Data records:
Definition generatePostSummary (postId content : string) : Promise (option string) :=
  try_catch
    (summary ← call_summarizeContent
       {| sr_content := content; sr_type := post_t; maxLength := 200 |};
     match summary with
     | Some text =>
         addDoc POST_SUMMARIES postSummaries set_postSummaries
           (λ t, {| ps_postId := postId; ps_summary := text;
                    ps_createdAt := t; ps_updatedAt := t |}) ;;
         mret (Some text)
     | None => mret None
     end)
    (λ error, mret None).

Definition generateCommentSummary (postId : string) (comments : list ForumComment)
    : Promise (option string) :=
  try_catch
    (summary ← call_summarizeContent
       {| sr_content := combinedContent comments; sr_type := comments_t;
          maxLength := 250 |};
     match summary with
     | Some text =>
         addDoc COMMENT_SUMMARIES commentSummaries set_commentSummaries
           (λ t, {| cs_postId := postId; cs_summary := text;
                    commentCount := length comments;
                    cs_createdAt := t; cs_updatedAt := t |}) ;;
         mret (Some text)
     | None => mret None
     end)
    (λ error, mret None).

End Summarization.

(** ** Get summaries *)

Definition getPostSummary (postId : string) : Promise (option (string * PostSummary)) :=
  try_catch
    (snapshot ← getDocs POST_SUMMARIES postSummaries postId;
     match head snapshot with
     | Some d => mret (Some d)
     | None => mret None
     end)
    (λ error, mret None).

Definition getCommentSummary (postId : string)
    : Promise (option (string * CommentSummary)) :=
  try_catch
    (snapshot ← getDocs COMMENT_SUMMARIES commentSummaries postId;
     match head snapshot with
     | Some d => mret (Some d)
     | None => mret None
     end)
    (λ error, mret None).

(** ** Runs *)

(** The requests of one voter on one subject, one call after the other;
    a rejected call does not stop the caller from making the next one. *)
Fixpoint run_votes (postId uid : string) (values : list VoteValue) (w : World) : World :=
  match values with
  | [] => w
  | value :: rest => run_votes postId uid rest (exec (vote postId uid value) w)
  end.

(** Requests of any voters on any subjects. *)
Fixpoint run_calls (calls : list (string * string * VoteValue)) (w : World) : World :=
  match calls with
  | [] => w
  | (postId, uid, value) :: rest => run_calls rest (exec (vote postId uid value) w)
  end.

(** ** Observations *)

Definition previous_vote (w : World) (postId uid : string) : option VoteValue :=
  prev_of (votes w !! (postId, uid)).

Definition counters (postId : string) (w : World) : option (Z * Z) :=
  (λ p, (upVotes p, downVotes p)) <$> posts w !! postId.

(** ** The transitions and the delta table, as the specification words them *)

Inductive VoteOutcome :=
| Cast (v : VoteValue)          (* None -> v *)
| Unvote (v : VoteValue)        (* v -> v *)
| Switch (target : VoteValue).  (* -v -> v *)

Definition classify (previous : option VoteValue) (requested : VoteValue) : VoteOutcome :=
  match previous with
  | None => Cast requested
  | Some p => if decide (p = requested) then Unvote requested else Switch requested
  end.

(** (upVotes delta, downVotes delta) *)
Definition delta_table (o : VoteOutcome) : Z * Z :=
  match o with
  | Cast Up => (1, 0)
  | Cast Down => (0, 1)
  | Unvote Up => (-1, 0)
  | Unvote Down => (0, -1)
  | Switch Down => (-1, 1)
  | Switch Up => (1, -1)
  end.

Definition add_delta (d c : Z * Z) : Z * Z := (c.1 + d.1, c.2 + d.2).

Definition sum_deltas (os : list VoteOutcome) : Z * Z :=
  foldr (λ o acc, add_delta (delta_table o) acc) (0, 0) os.

(** The transitions classified along a run, each against the ledger as the
    call finds it. *)
Fixpoint classified (postId uid : string) (values : list VoteValue) (w : World)
    : list VoteOutcome :=
  match values with
  | [] => []
  | value :: rest =>
      classify (previous_vote w postId uid) value
      :: classified postId uid rest (exec (vote postId uid value) w)
  end.

(** The store calls one execution makes, in order. *)
Definition calls_of {A} (m : Promise A) (w : World) : list StoreCall :=
  drop (length (trace w)) (trace (exec m w)).

(** A write to a vote record, and a write to a subject's counters. *)
Definition is_ledger_write (c : StoreCall) : bool :=
  match c with
  | DeleteDoc (VoteRef _ _) | SetDoc (VoteRef _ _) => true
  | _ => false
  end.

Definition is_counter_write (c : StoreCall) : bool :=
  match c with
  | UpdateDoc (PostRef _) _ => true
  | _ => false
  end.

(** Some call satisfying [P] is made before some call satisfying [Q]. *)
Fixpoint occurs_before (P Q : StoreCall → bool) (calls : list StoreCall) : bool :=
  match calls with
  | [] => false
  | c :: rest => (P c && existsb Q rest) || occurs_before P Q rest
  end.

(** How many vote records on a subject carry a given value. *)
Definition tally (v : VoteValue) (postId : string) (vs : gmap (string * string) VoteData)
    : nat :=
  size (filter (λ kv, kv.1.1 = postId ∧ vd_value kv.2 = Some v) vs).

(** What one record contributes to a tally. *)
Definition counted (v : VoteValue) (postId : string) (k : string * string) (d : VoteData)
    : nat :=
  if decide (k.1 = postId ∧ vd_value d = Some v) then 1%nat else 0%nat.

(** Ledger and counters are in step: each counter of each subject covers
    the vote records that carry its value. *)
Definition in_step (w : World) : Prop :=
  ∀ postId p, posts w !! postId = Some p →
    Z.of_nat (tally Up postId (votes w)) ≤ upVotes p
    ∧ Z.of_nat (tally Down postId (votes w)) ≤ downVotes p.

(** An observation of the world that an execution leaves as it found it. *)
Definition preserves {A X} (obs : World → X) (m : Promise A) : Prop :=
  ∀ w, obs (exec m w) = obs w.

(** An observation that neither the call log nor the store's fault
    schedule is part of. *)
Definition store_blind {X} (obs : World → X) : Prop :=
  (∀ c w, obs (log_call c w) = obs w) ∧ (∀ fs w, obs (set_faults fs w) = obs w).

(** A read of the store. *)
Definition is_query (c : StoreCall) : bool :=
  match c with
  | GetDoc _ | GetDocs _ _ => true
  | _ => false
  end.

(** The summarizer threw or resolved to nothing. *)
Definition gen_failed (o : GenOutcome) : bool :=
  match o with
  | GenThrows | GenNone => true
  | GenSome _ => false
  end.

(** A summarizer that always answers. *)
Definition gen_echo : nat → SummarizeRequest → GenOutcome :=
  λ _ req, GenSome (sr_content req).

(** A summarizer that throws on its first request and resolves to nothing
    afterwards. *)
Definition gen_down : nat → SummarizeRequest → GenOutcome :=
  λ n _, match n with O => GenThrows | S _ => GenNone end.

(** What a fulfilled call resolved to, if it resolved to something. *)
Definition outcome_value {A} (m : Promise (option A)) (w : World) : option A :=
  match outcome m w with
  | Fulfilled r => r
  | Rejected _ => None
  end.

Definition two_comments : list ForumComment :=
  [{| c_id := "c1"; c_postId := "p"; c_uid := "alice"; c_author := "Alice";
      c_content := "Nice" |};
   {| c_id := "c2"; c_postId := "p"; c_uid := "bob"; c_author := "Bob";
      c_content := "How much?" |}].

(** A record is the latest summary of a post in a collection: it is a
    summary of that post and none of that post has a greater [updatedAt];
    there is no latest summary when the post has none. *)
Definition is_latest_for {D} `{Summary D} (postId : string) (m : gmap string D)
    (r : option (string * D)) : Prop :=
  match r with
  | Some (id, d) =>
      m !! id = Some d ∧ postIdOf d = postId
      ∧ ∀ id' d', m !! id' = Some d' → postIdOf d' = postId →
          updatedAtOf d' ≤ updatedAtOf d
  | None => ∀ id d, m !! id = Some d → postIdOf d ≠ postId
  end.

## Prompt
Where a line of the data contains "bool", copy that line.

## Solution
Definition is_ledger_write (c : StoreCall) : bool :=
Definition is_counter_write (c : StoreCall) : bool :=
Fixpoint occurs_before (P Q : StoreCall → bool) (calls : list StoreCall) : bool :=
Definition is_query (c : StoreCall) : bool :=
Definition gen_failed (o : GenOutcome) : bool :=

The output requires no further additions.